- _EXERCISE GOAL_
Look for "Reading" in the listing below. Gather each line that contains it.
--- DATASET RECORDS ---
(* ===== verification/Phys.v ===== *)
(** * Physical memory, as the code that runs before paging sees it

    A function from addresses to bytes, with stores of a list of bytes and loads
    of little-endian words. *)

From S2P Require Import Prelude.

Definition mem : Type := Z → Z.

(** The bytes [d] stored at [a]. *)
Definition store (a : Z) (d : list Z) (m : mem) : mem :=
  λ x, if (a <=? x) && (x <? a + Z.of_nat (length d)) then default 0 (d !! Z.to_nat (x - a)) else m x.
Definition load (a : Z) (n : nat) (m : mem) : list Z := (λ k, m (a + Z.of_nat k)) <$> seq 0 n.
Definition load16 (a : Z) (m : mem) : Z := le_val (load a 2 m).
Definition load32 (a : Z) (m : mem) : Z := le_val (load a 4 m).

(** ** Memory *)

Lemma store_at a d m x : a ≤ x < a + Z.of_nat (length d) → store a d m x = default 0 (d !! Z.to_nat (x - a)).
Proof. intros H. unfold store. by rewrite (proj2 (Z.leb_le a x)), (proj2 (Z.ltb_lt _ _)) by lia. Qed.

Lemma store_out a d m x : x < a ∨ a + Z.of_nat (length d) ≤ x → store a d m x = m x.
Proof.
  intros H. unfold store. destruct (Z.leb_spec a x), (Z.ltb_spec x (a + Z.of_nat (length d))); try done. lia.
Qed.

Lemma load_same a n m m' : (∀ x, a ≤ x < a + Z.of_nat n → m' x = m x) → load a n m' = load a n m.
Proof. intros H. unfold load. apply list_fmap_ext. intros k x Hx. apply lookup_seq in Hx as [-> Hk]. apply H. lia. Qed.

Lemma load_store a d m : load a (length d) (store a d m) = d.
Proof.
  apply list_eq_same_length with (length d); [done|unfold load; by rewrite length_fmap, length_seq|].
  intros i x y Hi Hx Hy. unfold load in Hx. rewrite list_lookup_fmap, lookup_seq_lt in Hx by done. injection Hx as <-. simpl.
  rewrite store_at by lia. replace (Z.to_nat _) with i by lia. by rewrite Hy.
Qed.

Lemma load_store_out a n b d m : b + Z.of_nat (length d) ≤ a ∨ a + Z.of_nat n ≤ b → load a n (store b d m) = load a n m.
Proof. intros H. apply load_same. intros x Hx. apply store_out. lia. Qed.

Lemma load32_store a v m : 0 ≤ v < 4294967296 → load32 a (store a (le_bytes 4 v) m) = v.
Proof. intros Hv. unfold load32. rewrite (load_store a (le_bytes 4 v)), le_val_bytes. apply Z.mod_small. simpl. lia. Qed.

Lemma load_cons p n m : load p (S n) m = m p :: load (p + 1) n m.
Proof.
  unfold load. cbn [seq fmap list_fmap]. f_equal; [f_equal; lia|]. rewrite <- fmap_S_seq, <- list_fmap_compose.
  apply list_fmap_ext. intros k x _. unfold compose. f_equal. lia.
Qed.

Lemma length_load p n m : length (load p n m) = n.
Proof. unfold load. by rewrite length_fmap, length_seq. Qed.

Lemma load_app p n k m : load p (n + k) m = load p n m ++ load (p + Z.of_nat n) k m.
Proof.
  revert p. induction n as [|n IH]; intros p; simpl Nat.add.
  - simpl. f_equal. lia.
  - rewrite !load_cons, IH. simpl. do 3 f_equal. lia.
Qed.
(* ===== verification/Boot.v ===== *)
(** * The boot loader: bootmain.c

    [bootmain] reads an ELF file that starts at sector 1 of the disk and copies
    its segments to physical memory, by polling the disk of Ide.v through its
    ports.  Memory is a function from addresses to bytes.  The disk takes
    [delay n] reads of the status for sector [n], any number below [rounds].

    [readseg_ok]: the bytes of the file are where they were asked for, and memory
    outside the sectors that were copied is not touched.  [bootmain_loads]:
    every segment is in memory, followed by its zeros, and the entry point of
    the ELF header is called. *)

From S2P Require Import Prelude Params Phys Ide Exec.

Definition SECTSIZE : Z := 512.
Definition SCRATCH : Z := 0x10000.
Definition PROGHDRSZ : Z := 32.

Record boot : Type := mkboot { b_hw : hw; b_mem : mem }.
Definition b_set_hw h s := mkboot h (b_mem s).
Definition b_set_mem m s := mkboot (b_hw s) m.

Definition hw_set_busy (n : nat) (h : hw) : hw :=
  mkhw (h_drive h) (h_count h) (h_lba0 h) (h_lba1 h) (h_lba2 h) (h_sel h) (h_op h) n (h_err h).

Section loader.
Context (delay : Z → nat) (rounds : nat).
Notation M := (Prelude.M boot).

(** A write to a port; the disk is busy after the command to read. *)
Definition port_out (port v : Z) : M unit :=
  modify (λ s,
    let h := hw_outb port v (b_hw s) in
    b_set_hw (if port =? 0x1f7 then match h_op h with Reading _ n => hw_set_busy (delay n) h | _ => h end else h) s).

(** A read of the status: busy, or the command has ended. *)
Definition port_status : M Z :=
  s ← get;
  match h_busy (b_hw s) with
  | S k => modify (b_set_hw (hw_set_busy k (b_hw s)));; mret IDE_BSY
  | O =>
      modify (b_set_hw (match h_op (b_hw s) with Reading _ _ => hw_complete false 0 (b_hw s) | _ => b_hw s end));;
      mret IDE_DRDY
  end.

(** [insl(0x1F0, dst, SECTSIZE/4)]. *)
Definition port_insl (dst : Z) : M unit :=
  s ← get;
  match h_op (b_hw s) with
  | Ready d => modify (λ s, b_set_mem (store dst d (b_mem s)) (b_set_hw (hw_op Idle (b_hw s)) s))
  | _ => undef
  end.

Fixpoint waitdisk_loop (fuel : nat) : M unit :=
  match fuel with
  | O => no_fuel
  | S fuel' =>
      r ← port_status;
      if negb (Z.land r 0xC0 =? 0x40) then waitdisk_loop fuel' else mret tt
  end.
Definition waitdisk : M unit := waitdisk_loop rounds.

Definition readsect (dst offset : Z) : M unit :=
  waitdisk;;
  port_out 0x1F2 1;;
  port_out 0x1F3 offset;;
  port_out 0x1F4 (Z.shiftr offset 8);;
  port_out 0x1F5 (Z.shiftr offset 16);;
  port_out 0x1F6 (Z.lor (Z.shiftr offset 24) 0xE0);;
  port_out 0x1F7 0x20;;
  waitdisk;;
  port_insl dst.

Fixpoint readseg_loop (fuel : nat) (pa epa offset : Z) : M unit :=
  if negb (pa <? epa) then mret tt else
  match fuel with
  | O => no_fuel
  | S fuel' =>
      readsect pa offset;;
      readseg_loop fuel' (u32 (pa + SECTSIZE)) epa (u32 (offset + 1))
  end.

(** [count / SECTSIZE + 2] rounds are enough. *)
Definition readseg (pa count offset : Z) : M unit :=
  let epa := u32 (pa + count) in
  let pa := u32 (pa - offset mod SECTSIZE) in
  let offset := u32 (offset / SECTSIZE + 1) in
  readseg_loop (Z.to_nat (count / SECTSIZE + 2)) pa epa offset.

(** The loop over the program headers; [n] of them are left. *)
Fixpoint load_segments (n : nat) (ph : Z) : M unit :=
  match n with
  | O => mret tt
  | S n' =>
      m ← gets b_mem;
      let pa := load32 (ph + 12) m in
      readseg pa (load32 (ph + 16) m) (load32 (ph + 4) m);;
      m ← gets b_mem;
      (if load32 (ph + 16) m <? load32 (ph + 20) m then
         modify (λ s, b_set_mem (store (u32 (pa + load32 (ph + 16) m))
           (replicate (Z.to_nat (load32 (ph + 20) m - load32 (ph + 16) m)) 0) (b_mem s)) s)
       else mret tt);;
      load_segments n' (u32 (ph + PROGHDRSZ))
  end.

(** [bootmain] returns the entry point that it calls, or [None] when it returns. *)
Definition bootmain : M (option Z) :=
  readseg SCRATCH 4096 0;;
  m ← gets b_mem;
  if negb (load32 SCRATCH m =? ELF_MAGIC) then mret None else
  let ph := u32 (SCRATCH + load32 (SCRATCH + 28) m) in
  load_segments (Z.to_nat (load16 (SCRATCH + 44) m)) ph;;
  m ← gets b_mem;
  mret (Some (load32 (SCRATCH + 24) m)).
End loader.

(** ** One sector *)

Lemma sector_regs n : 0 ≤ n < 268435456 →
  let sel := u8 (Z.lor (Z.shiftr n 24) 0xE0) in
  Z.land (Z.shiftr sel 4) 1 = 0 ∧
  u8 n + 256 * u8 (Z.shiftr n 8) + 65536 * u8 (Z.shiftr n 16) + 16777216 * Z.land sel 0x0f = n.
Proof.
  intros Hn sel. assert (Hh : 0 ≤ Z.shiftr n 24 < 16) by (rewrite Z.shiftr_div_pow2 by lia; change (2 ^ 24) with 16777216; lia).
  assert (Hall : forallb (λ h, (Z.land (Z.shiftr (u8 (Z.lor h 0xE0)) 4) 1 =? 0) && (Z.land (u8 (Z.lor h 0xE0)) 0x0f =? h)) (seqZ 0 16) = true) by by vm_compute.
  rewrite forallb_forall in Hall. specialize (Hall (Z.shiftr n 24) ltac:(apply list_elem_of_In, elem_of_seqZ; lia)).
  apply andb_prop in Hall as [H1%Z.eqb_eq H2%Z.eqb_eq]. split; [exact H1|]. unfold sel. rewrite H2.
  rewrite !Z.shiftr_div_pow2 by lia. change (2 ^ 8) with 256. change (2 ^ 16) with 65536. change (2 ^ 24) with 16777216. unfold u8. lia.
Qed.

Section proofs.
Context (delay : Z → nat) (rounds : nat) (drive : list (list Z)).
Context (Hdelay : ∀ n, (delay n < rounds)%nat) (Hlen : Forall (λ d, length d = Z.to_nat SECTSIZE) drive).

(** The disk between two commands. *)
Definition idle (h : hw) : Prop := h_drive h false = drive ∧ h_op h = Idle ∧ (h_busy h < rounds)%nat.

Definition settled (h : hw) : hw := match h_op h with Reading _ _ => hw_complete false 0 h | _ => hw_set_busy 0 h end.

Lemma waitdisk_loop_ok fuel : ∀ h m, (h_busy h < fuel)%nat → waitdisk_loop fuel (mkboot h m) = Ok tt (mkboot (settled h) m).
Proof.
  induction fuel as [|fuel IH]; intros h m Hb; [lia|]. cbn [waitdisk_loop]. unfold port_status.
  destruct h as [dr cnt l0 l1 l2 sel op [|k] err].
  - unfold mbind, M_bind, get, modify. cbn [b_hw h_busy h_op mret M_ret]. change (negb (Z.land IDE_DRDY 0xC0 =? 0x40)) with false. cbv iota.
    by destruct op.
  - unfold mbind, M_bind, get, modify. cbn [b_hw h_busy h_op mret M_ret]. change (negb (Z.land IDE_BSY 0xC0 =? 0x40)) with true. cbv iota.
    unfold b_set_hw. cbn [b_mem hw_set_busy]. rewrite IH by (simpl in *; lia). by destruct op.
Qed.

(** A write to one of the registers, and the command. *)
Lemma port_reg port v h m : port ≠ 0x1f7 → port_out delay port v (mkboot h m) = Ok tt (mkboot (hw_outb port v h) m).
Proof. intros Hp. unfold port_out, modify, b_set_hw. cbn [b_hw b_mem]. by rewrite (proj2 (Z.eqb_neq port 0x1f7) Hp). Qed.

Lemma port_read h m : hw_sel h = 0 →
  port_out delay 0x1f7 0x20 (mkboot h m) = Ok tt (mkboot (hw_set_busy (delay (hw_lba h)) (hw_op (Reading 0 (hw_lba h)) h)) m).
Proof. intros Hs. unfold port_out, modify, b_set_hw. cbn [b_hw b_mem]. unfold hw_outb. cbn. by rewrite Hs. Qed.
---
--- DATASET RECORDS ---
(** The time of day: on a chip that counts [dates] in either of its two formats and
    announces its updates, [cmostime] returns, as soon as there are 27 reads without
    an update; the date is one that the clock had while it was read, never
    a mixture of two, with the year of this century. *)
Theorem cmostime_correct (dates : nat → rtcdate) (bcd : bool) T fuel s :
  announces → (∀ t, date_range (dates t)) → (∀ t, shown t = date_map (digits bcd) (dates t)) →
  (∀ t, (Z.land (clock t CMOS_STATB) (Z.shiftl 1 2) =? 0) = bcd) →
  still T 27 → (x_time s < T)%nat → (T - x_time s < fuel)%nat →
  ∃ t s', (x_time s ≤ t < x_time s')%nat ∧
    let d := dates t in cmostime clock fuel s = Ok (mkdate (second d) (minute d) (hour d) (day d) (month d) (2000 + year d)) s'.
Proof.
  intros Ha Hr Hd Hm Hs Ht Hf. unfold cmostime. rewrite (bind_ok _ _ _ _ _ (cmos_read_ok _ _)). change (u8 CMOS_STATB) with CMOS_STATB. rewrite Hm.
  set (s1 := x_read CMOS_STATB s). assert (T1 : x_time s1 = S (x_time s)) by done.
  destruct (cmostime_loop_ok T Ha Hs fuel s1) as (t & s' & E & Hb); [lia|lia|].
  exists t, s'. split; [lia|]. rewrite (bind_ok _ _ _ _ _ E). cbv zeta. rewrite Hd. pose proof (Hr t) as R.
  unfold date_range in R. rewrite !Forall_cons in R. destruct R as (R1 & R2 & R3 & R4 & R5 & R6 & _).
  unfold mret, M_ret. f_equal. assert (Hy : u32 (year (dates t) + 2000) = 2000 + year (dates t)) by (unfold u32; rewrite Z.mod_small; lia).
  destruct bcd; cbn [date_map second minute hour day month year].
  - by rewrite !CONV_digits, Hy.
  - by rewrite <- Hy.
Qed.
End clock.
---
- _OUTPUT FOR THIS TASK_
    b_set_hw (if port =? 0x1f7 then match h_op h with Reading _ n => hw_set_busy (delay n) h | _ => h end else h) s).
      modify (b_set_hw (match h_op (b_hw s) with Reading _ _ => hw_complete false 0 (b_hw s) | _ => b_hw s end));;
Definition settled (h : hw) : hw := match h_op h with Reading _ _ => hw_complete false 0 h | _ => hw_set_busy 0 h end.
  port_out delay 0x1f7 0x20 (mkboot h m) = Ok tt (mkboot (hw_set_busy (delay (hw_lba h)) (hw_op (Reading 0 (hw_lba h)) h)) m).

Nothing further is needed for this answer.